Introduction

Opioid therapy in neuropathic pain patients is prevalent¹. As spinal cord stimulation (SCS) is reserved for a subset of neuropathic pain patients in which conventional medical management has failed, many patients receive opioid therapy upon referral to SCS^2,3. The aim of this study was to investigate whether preoperative opioid therapy was associated with inferior SCS outcomes defined as latest rating on Patients’ Global Impression of Change (PGIC) scale⁴ and risk of explantation.

Methods/Materials

The Neurizon Neuromodulation Database^5,6 contains detailed records of patients implanted with a permanent SCS system. From the records, we identified patients with a preoperative medicine registration as well as their latest PGIC rating and current treatment status (ongoing stimulation / explantation). Patients were divided into two groups: Opioid users and non-opioid users. Associations between opioid use and latest PGIC rating as well as treatment status were assessed by Chi-squared tests. For opioid users with known dosage, OMEs (oral morphine equivalents)⁷ were calculated in order to evaluate whether a dose-response relationship exists between preoperative opioid usage and SCS outcomes. Median OMEs of opioid users within each PGIC rating category were compared using a one-way ANOVA; for groups of treatment status an exact t-test was used.

Results

A total of 366 patients had a preoperative medicine registration: 62 % were opioid users, median opioid usage was 90 OMEs (n=207). Of the included patients, 265 had a PGIC rating with a median follow-up time of 3.0 years (IQR: 1.3-6.1). Preoperative opioid use was not associated with latest PGIC rating (p=0.37, figure 1) and median OME of opioid users within each PGIC rating category did not differ significantly (p=0.93). Opioid users were not more likely to undergo explantation of the SCS system (p=0.42, figure 2). Median OME of opioid users undergoing explantation did not differ from median OME of opioid users with ongoing stimulation (p=0.63).

Figure 1

Figure 2

Discussion

Preoperative patient selection and incomplete follow-up are sources of potential bias and should be considered when evaluating the results. Included patients differed significantly in type of pain condition, gender and age, strengthening the generalizability of our study results.

Conclusions

Compared to non-opioid users, opioid users rated similarly on their latest PGIC evaluation and were not at significantly greater risk of undergoing permanent explantation of the SCS system. For opioid users, we observed no dose-response relationship between daily opioid dose in OMEs and latest PGIC rating or risk of explantation.

References

1. Hoffman, E.M., J.C. Watson, J. St Sauver, N.P. Staff, and C.J. Klein, Association of Long-term Opioid Therapy With Functional Status, Adverse Outcomes, and Mortality Among Patients With Polyneuropathy. JAMA Neurol, 2017. 74(7): p. 773-779.
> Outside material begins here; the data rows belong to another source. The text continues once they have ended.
(* ===== verification/SSInv.v ===== *)
(** * The lock invariant of the storage server

    What holds in every reachable state of a storage server: records have
    distinct identities and content paths, sidecars never coincide with
    documents, no two write sessions lock the same sentence or belong to the
    same client, and every session still points at the sentence it locked.
    This file has the definitions and the frame lemma that most handlers need;
    [SSInvClient] and [SSInvControl] show that each handler keeps it. *)
From S2P Require Import Prelude CStr Utils Disk Sentences SSAcl SSFiles SSState.

(** A path a document's content may have: not that of a sidecar. *)
Definition doc_path (p : cstr) : bool :=
  negb (bool_decide (p = [])) && negb (string_ends_with p SS_META_SUFFIX) &&
  negb (string_ends_with p SS_UNDO_SUFFIX) && negb (string_ends_with p ($".copytmp")) &&
  negb (contains_sub p ($".ckpt_")).

(** The part of a record that says which files it owns. *)
Definition rec_key (r : FileRecord) : nat * cstr * (cstr * cstr * cstr) :=
  (fr_id r, fr_filename r, (fr_filepath r, fr_metapath r, fr_undopath r)).

Record rec_ok (r : FileRecord) : Prop := {
  ro_name : length (fr_filename r) < MAX_FILENAME_LENGTH;
  ro_doc : doc_path (fr_filepath r) = true;
  ro_short : length (fr_filepath r) + 8 < MAX_PATH_LENGTH;
  ro_meta : doc_path (fr_metapath r) = false;
  ro_undo : doc_path (fr_undopath r) = false;
  ro_ckpts : Forall (λ ck, doc_path (ck_filepath ck) = false) (fr_checkpoints r)
}.

(** The content path of a document is that of its flattened name. *)
Definition canon (storage_path filename filepath : cstr) : Prop :=
  ∃ flat, flatten_logical_path filename MAX_FILENAME_LENGTH = Some flat ∧
    filepath = storage_path ++ [c_slash] ++ flat.

(** The session's bounds are those of its sentence in the file as it is now,
    and its working copy still closes the sentence if the sentence is closed. *)
Definition session_ok (ss : StorageServer) (s : WriteSession) : Prop :=
  ∃ rec text, deref ss (ws_file s) = Some rec ∧
    dk_files (ss_disk ss) !! fr_filepath rec = Some text ∧
    (0 <= ws_sentence_index s)%Z ∧
    spans text !! Z.to_nat (ws_sentence_index s) = Some (ws_sentence_start s, ws_sentence_end s) ∧
    (ends_with_delimiter (slice (ws_sentence_start s) (ws_sentence_end s) text) = true →
     ends_with_delimiter (ws_sentence_working s) = true).

Definition lock_of (s : WriteSession) : nat * Z := (ws_file s, ws_sentence_index s).

Record ss_inv (ss : StorageServer) : Prop := {
  inv_ids : NoDup (map fr_id (ss_files ss));
  inv_next : Forall (λ r, fr_id r < ss_next_id ss) (ss_files ss);
  inv_names : NoDup (map fr_filename (ss_files ss));
  inv_paths : NoDup (map fr_filepath (ss_files ss));
  inv_recs : Forall rec_ok (ss_files ss);
  inv_canon : Forall (λ r, canon (ss_storage_path ss) (fr_filename r) (fr_filepath r)) (ss_files ss);
  inv_disk : no_short (ss_disk ss);
  inv_fds : NoDup (map ws_client_fd (ss_sessions ss));
  inv_locks : NoDup (map lock_of (ss_sessions ss));
  inv_sessions : Forall (session_ok ss) (ss_sessions ss)
}.

(** ** Sidecars *)

Lemma string_ends_with_app a b : string_ends_with (a ++ b) b = true.
Proof.
  unfold string_ends_with. rewrite decide_False; [rewrite length_app; lia|].
  apply streq_true. rewrite length_app Nat.add_sub. apply drop_app_length.
Qed.

Lemma contains_sub_app a b n : contains_sub (a ++ n ++ b) n = true.
Proof.
  induction a as [|c a IH]; cbn [app contains_sub].
  - assert (string_starts_with (n ++ b) n = true) as H by (apply strneq_prefix; by exists b).
    destruct (n ++ b); cbn [contains_sub]; by rewrite H.
  - by rewrite IH orb_true_r.
Qed.

Lemma doc_path_meta p : doc_path (p ++ SS_META_SUFFIX) = false.
Proof. unfold doc_path. rewrite (string_ends_with_app p) /=. by rewrite !andb_false_r. Qed.

Lemma doc_path_undo p : doc_path (p ++ SS_UNDO_SUFFIX) = false.
Proof. unfold doc_path. rewrite (string_ends_with_app p SS_UNDO_SUFFIX) /=. by rewrite !andb_false_r. Qed.

Lemma doc_path_copytmp p : doc_path (p ++ $".copytmp") = false.
Proof. unfold doc_path. rewrite (string_ends_with_app p ($".copytmp")) /=. by rewrite !andb_false_r. Qed.

Lemma doc_path_ckpt a b : doc_path (a ++ $".ckpt_" ++ b) = false.
Proof. unfold doc_path. rewrite contains_sub_app. by rewrite !andb_false_r. Qed.

Lemma doc_path_empty : doc_path [] = false.
Proof. done. Qed.

(** ** Looking up records and sessions *)

Lemma deref_Some ss id rec : deref ss id = Some rec → rec ∈ ss_files ss ∧ fr_id rec = id.
Proof. intros [? ?%bool_decide_eq_true]%firstb_elem. done. Qed.

Lemma deref_elem ss rec : NoDup (map fr_id (ss_files ss)) → rec ∈ ss_files ss → deref ss (fr_id rec) = Some rec.
Proof.
  intros Hnd Hin. unfold deref. destruct (firstb _ (ss_files ss)) as [r|] eqn:Hf.
  - apply firstb_elem in Hf as [Hr Hid%bool_decide_eq_true]. f_equal.
    by eapply (NoDup_key_inj fr_id).
  - apply firstb_None in Hf. rewrite Forall_forall in Hf. specialize (Hf rec Hin).
    by apply bool_decide_eq_false in Hf.
Qed.

Lemma deref_iff ss id rec : NoDup (map fr_id (ss_files ss)) →
  deref ss id = Some rec ↔ rec ∈ ss_files ss ∧ fr_id rec = id.
Proof. intros Hnd. split; [apply deref_Some|]. intros [Hin <-]. by apply deref_elem. Qed.

Lemma find_file_Some ss name rec : ss_find_file ss name = Some rec → rec ∈ ss_files ss ∧ same_name name rec = true.
Proof. apply firstb_elem. Qed.

Lemma find_session_Some ss fd s : ss_find_session ss fd = Some s → s ∈ ss_sessions ss ∧ ws_client_fd s = fd.
Proof. intros [? ?%Z.eqb_eq]%firstb_elem. done. Qed.

Lemma no_writers ss rec s :
  ss_file_has_active_writers ss rec = false → s ∈ ss_sessions ss → ws_file s ≠ fr_id rec.
Proof.
  unfold ss_file_has_active_writers. intros Hf Hin Heq.
  apply not_true_iff_false in Hf. apply Hf. apply existsb_exists. exists s.
  split; [by apply list_elem_of_In|]. by apply bool_decide_eq_true.
Qed.

Lemma no_session_by_sentence ss rec i s :
  ss_find_session_by_sentence ss rec i = None → s ∈ ss_sessions ss → lock_of s ≠ (fr_id rec, i).
Proof.
  intros Hf%firstb_None Hin Heq. rewrite Forall_forall in Hf. specialize (Hf s Hin).
  unfold lock_of in Heq. simplify_eq. rewrite Z.eqb_refl bool_decide_eq_true_2 in Hf; done.
Qed.

Lemma detach_filter ss fd : NoDup (map ws_client_fd (ss_sessions ss)) →
  ss_sessions (ss_detach_session ss fd) = filter (λ s, (ws_client_fd s =? fd)%Z = false) (ss_sessions ss).
Proof. intros Hnd. apply (remove_firstb_filter ws_client_fd _ fd); [|done]. intros s. apply Z.eqb_eq. Qed.

(** ** Changing a record in place *)

Lemma update_rec_keys ss rec old :
  NoDup (map fr_id (ss_files ss)) → old ∈ ss_files ss → rec_key rec = rec_key old →
  map rec_key (ss_files (update_rec ss rec)) = map rec_key (ss_files ss).
Proof.
  intros Hnd Hold Hkey. cbn. rewrite map_map. apply map_ext_in. intros r Hr.
  apply list_elem_of_In in Hr. case_decide as Hid; [|done].
  assert (r = old) as ->; [|done]. eapply (NoDup_key_inj fr_id); [done..|].
  rewrite Hid. unfold rec_key in Hkey. congruence.
Qed.

Lemma update_rec_ok ss rec : Forall rec_ok (ss_files ss) → rec_ok rec →
  Forall rec_ok (ss_files (update_rec ss rec)).
Proof.
  intros Hall Hrec. cbn. rewrite !Forall_forall in Hall *. intros r Hr.
  apply list_elem_of_In, in_map_iff in Hr as (r0 & <- & Hr0). apply list_elem_of_In in Hr0.
  case_decide; auto.
Qed.

Lemma keys_ids fs fs' : map rec_key fs' = map rec_key fs → map fr_id fs' = map fr_id fs.
Proof.
  intros H. apply (f_equal (map (λ k, k.1.1))) in H. by rewrite !map_map in H.
Qed.

Lemma keys_names fs fs' : map rec_key fs' = map rec_key fs → map fr_filename fs' = map fr_filename fs.
Proof. intros H. apply (f_equal (map (λ k, k.1.2))) in H. by rewrite !map_map in H. Qed.

Lemma keys_paths fs fs' : map rec_key fs' = map rec_key fs → map fr_filepath fs' = map fr_filepath fs.
Proof. intros H. apply (f_equal (map (λ k, k.2.1.1))) in H. by rewrite !map_map in H. Qed.

Lemma keys_canon sp fs fs' : map rec_key fs' = map rec_key fs →
  Forall (λ r, canon sp (fr_filename r) (fr_filepath r)) fs →
  Forall (λ r, canon sp (fr_filename r) (fr_filepath r)) fs'.
Proof.
  intros Hk H. rewrite -(Forall_map rec_key (λ k, canon sp k.1.2 k.2.1.1)) in H.
  rewrite -(Forall_map rec_key (λ k, canon sp k.1.2 k.2.1.1)). by rewrite Hk.
Qed.

Lemma keys_deref ss ss' id rec :
  NoDup (map fr_id (ss_files ss)) → map rec_key (ss_files ss') = map rec_key (ss_files ss) →
  deref ss id = Some rec → ∃ rec', deref ss' id = Some rec' ∧ rec_key rec' = rec_key rec.
Proof.
  intros Hnd Hk [Hin <-]%deref_Some.
  assert (Hin' : rec_key rec ∈ map rec_key (ss_files ss')) by (rewrite Hk; by apply (list_elem_of_fmap_2 rec_key)).
  apply list_elem_of_In, in_map_iff in Hin' as (rec' & Hkey & Hin'). apply list_elem_of_In in Hin'.
  exists rec'. split; [|done]. rewrite (_ : fr_id rec = fr_id rec'); [unfold rec_key in Hkey; congruence|].
  apply deref_elem; [by rewrite (keys_ids _ _ Hk)|done].
Qed.

(** ** What a step leaves to the sessions *)

(** The text of the sentence a session holds, as it is in the file now. *)
Definition locked_text (ss : StorageServer) (s : WriteSession) : option cstr :=
  rec ← deref ss (ws_file s);
  text ← dk_files (ss_disk ss) !! fr_filepath rec;
  Some (slice (ws_sentence_start s) (ws_sentence_end s) text).

(** Every session, but those of [fd], is still there with the same file, user
    and working copy, and holds the same text. *)
Definition keeps (fd : option Z) (ss ss' : StorageServer) : Prop :=
  ∀ s, s ∈ ss_sessions ss → Some (ws_client_fd s) ≠ fd →
    ∃ s', s' ∈ ss_sessions ss' ∧ ws_client_fd s' = ws_client_fd s ∧ ws_file s' = ws_file s ∧
      ws_username s' = ws_username s ∧ ws_sentence_working s' = ws_sentence_working s ∧
      locked_text ss' s' = locked_text ss s.

(** The sessions are untouched, and so is the content of their files. *)
Record carry (ss ss' : StorageServer) : Prop := {
  ca_sessions : ss_sessions ss' = ss_sessions ss;
  ca_docs : ∀ s rec, s ∈ ss_sessions ss → deref ss (ws_file s) = Some rec →
    ∃ rec', deref ss' (ws_file s) = Some rec' ∧
      dk_files (ss_disk ss') !! fr_filepath rec' = dk_files (ss_disk ss) !! fr_filepath rec
}.

Definition safe_step (fd : option Z) (ss ss' : StorageServer) : Prop := ss_inv ss' ∧ keeps fd ss ss'.

Lemma keeps_refl fd ss : keeps fd ss ss.
Proof. intros s Hs _. by exists s. Qed.

Lemma safe_refl fd ss : ss_inv ss → safe_step fd ss ss.
Proof. split; [done|apply keeps_refl]. Qed.

Lemma carry_sessions_ok ss ss' :
  carry ss ss' → Forall (session_ok ss) (ss_sessions ss) → Forall (session_ok ss') (ss_sessions ss').
Proof.
  intros [Hs Hd] Hall. rewrite Hs. rewrite !Forall_forall in Hall *. intros s Hin.
  destruct (Hall s Hin) as (rec & text & Hde & Ht & H0 & Hsp & Hw).
  destruct (Hd s rec Hin Hde) as (rec' & Hde' & Heq). exists rec', text. by rewrite Heq.
Qed.

Lemma carry_keeps fd ss ss' :
  Forall (session_ok ss) (ss_sessions ss) → carry ss ss' → keeps fd ss ss'.
Proof.
  intros Hall [Hs Hd] s Hin _. exists s. rewrite Hs. split_and!; try done.
  rewrite Forall_forall in Hall. destruct (Hall s Hin) as (rec & text & Hde & _).
  destruct (Hd s rec Hin Hde) as (rec' & Hde' & Heq). unfold locked_text.
  by rewrite Hde Hde' /= Heq.
Qed.

Lemma carry_safe fd ss ss' : ss_inv ss → ss_inv ss' → carry ss ss' → safe_step fd ss ss'.
Proof. intros Hi Hi' Hc. split; [done|]. apply carry_keeps; [apply Hi|done]. Qed.

(** ** The frame lemma

    A step that keeps the keys of the records and the sessions, and leaves the
    content of every file with a session alone, keeps the invariant. *)
Record frame (ss ss' : StorageServer) : Prop := {
  fr_keys : map rec_key (ss_files ss') = map rec_key (ss_files ss);
  fr_recs : Forall rec_ok (ss_files ss');
  fr_next : ss_next_id ss' = ss_next_id ss;
  fr_storage : ss_storage_path ss' = ss_storage_path ss;
  fr_noshort : no_short (ss_disk ss');
  fr_sess : ss_sessions ss' = ss_sessions ss;
  fr_docs : ∀ s rec, s ∈ ss_sessions ss → deref ss (ws_file s) = Some rec →
    dk_files (ss_disk ss') !! fr_filepath rec = dk_files (ss_disk ss) !! fr_filepath rec
}.

Lemma sublist_map {A B} (f : A → B) l k : l `sublist_of` k → map f l `sublist_of` map f k.
Proof. induction 1; cbn; by constructor. Qed.

Lemma sublist_elem {A} (l k : list A) x : l `sublist_of` k → x ∈ l → x ∈ k.
Proof. induction 1; intros Hx; [done|apply elem_of_cons in Hx as [->|?]; [left|right; auto]|right; auto]. Qed.

Lemma frame_carry ss ss' : ss_inv ss → frame ss ss' → carry ss ss'.
Proof.
  intros Hi [Hk _ _ _ _ Hs Hd]. split; [done|]. intros s rec Hin Hde.
  destruct (keys_deref _ _ _ _ (inv_ids _ Hi) Hk Hde) as (rec' & Hde' & Hkey).
  exists rec'. split; [done|]. rewrite -(Hd s rec Hin Hde). f_equal. unfold rec_key in Hkey. congruence.
Qed.

Lemma frame_inv ss ss' : ss_inv ss → frame ss ss' → ss_inv ss'.
Proof.
  intros Hi Hf. pose proof (frame_carry _ _ Hi Hf) as Hc.
  destruct Hf as [Hk Hr Hn Hst Hs Hse Hd]. split.
  - rewrite (keys_ids _ _ Hk). apply Hi.
  - rewrite Hn. pose proof (inv_next _ Hi) as H.
    rewrite -(Forall_map fr_id (λ i, i < ss_next_id ss)) in H.
    rewrite -(Forall_map fr_id (λ i, i < ss_next_id ss)). by rewrite (keys_ids _ _ Hk).
  - rewrite (keys_names _ _ Hk). apply Hi.
  - rewrite (keys_paths _ _ Hk). apply Hi.
  - done.
  - rewrite Hst. eapply keys_canon; [exact Hk|apply Hi].
  - done.
  - rewrite Hse. apply Hi.
  - rewrite Hse. apply Hi.
  - eapply carry_sessions_ok; [done|apply Hi].
Qed.

Lemma frame_safe fd ss ss' : ss_inv ss → frame ss ss' → safe_step fd ss ss'.
Proof. intros Hi Hf. apply carry_safe; [done|by eapply frame_inv|by apply frame_carry]. Qed.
2. Kapural, L., C. Yu, M.W. Doust, B.E. Gliner, R. Vallejo, B.T. Sitzman, et al., Comparison of 10-kHz High-Frequency and Traditional Low-Frequency Spinal Cord Stimulation for the Treatment of Chronic Back and Leg Pain: 24-Month Results From a Multicenter, Randomized, Controlled Pivotal Trial. Neurosurgery, 2016. 79(5): p. 667-677.

3. Sharan, A.D., J. Riley, S. Falowski, J.E. Pope, A.T. Connolly, E. Karst, et al., Association of Opioid Usage with Spinal Cord Stimulation Outcomes. Pain Med, 2018. 19(4): p. 699-707.

4. Guy, W., ECDEU assessment manual for psychopharmacology. 1976, US Government Printing Office: Washinton DC.

5. Meier, K., L. Nikolajsen, M. Flink, R. Simonsen, I. Milidou, T.S. Jensen, et al., The Aarhus Neuromodulation Database. Neuromodulation, 2013. 16(6): p. 506-13.

6. Neurizon: Offical Web Page. 2019 [cited 2019 20-12]; Available from: http://neurizon.org/.

7. Nielsen, S., L. Degenhardt, B. Hoban, and N. Gisev, A synthesis of oral morphine equivalents (OME) for opioid utilisation studies. Pharmacoepidemiol Drug Saf, 2016. 25(6): p. 733-7.